George Hook provides an ever-so-slightly sensationalistic piece of analysis.“This team didn’t deliver on the most important day in Irish history.”
Jeremy Guscott criticises the England players' behaviour."Johnson’s got a few kids that aren’t acting as though they’re playing for England, or at a World Cup."
David Ellis comes up with France's best excuse yet.“It is very difficult to play a team with 14 players on the field."
Harassed hotel maid Annabel Newton lambasts the behaviour of Chris Ashton, amongst others."They couldn't understand what they did wrong."
Manu Tuilagi explains the apparent logic behind jumping behind off a ferry.“It was a nice day, I was sore after the game and I thought it would be good for recovery."
Piri Weepu was not the most laidback child in the world, according to his mother."He was a prick to coach."
Tendai Mtawarira displays a less than comprehensive knowledge of Welsh rugby."I think Gethin... what's his name again? Gethin... his absence doesn't really make a difference because his replacement is just as good."
An anonymous source describes the antics of Mike Tindall."One particularly beautiful blonde went straight for Mike.
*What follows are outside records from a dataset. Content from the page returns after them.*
(** The leftmost match, or [None]. *)
Fixpoint re_search_inet (s : string) : option string :=
  match match_inet s with
  | Some g => Some g
  | None =>
      match s with
      | EmptyString => None
      | String _ rest => re_search_inet rest
      end
  end.

(** ** The type of a URL, as [request.Request] looks for it

    When a request is built the library unwraps the URL
    ([<URL:type://host/path>] becomes [type://host/path]), cuts the
    fragment at the last [#] and wants a type in front: one character or
    more, none of them a slash or a colon, and then a colon.  Without it
    the constructor raises [ValueError] ("unknown url type").  The
    example hosts take this for the whole of [request_accepted]: their
    URLs have a plain host name, which passes the further checks the
    library makes on the network location. *)

Fixpoint last_char (s : string) : option ascii :=
  match s with
  | EmptyString => None
  | String c EmptyString => Some c
  | String _ rest => last_char rest
  end.

Fixpoint drop_last (s : string) : string :=
  match s with
  | EmptyString => ""
  | String _ EmptyString => ""
  | String c rest => String c (drop_last rest)
  end.

(** [urllib.parse.unwrap]. *)
Definition unwrap (url : string) : string :=
  let u := strip url in
  let u1 :=
    match u with
    | String c rest =>
        match last_char u with
        | Some l => if ((c =? "<") && (l =? ">"))%char then strip (drop_last rest) else u
        | None => u
        end
    | EmptyString => u
    end in
  match strip_prefix "URL:" u1 with
  | Some rest => strip rest
  | None => u1
  end.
But rather than reject her advances, unfortunately he was extremely responsive."
John Smit sounds somewhat taken aback by Peter de Villiers' exorbitant praise of the player."When I hear the coach talking like that it reminds me of my wife. She thinks I'm the most handsome guy in the world."
James Haskell comes up with a unique description of the stadum at Dunedin."This is like the Millennium Stadium on drugs."
Tommy Bowe recalls his go-karting skills (or lack thereof)."There was almost a few broken bones and a few bodies knocked out of the World Cup. I wasn't great to be honest, I was just trying to knock people off the road. The more people I could injure or knock off the road, that was success for me."
Yes, but tell us what you really think about Nigel Owens, Sapolu."I can understand the hate!! Haha good luck u racist biased prick."
One of the many memorable #seanobrienfacts courtesy of @simonoshea86"Sean O'Brien invented the giraffe by giving a horse an upper cut."
Martin Johnson manfully attempts to defend Mike Tindall's behaviour."I've had my arm around 50 women in Queenstown aged from 7 months to 77."
Marc Lievremont pays tribute to his French team."I told them they are a bunch of spoiled brats. Undisciplined, disobedient, sometimes selfish. Always complaining, always whingeing."
Marc Lievremont provides more words of wisdom."Yesterday we had the same players out there as in Wellington against Tonga, except that they grew a big pair of balls."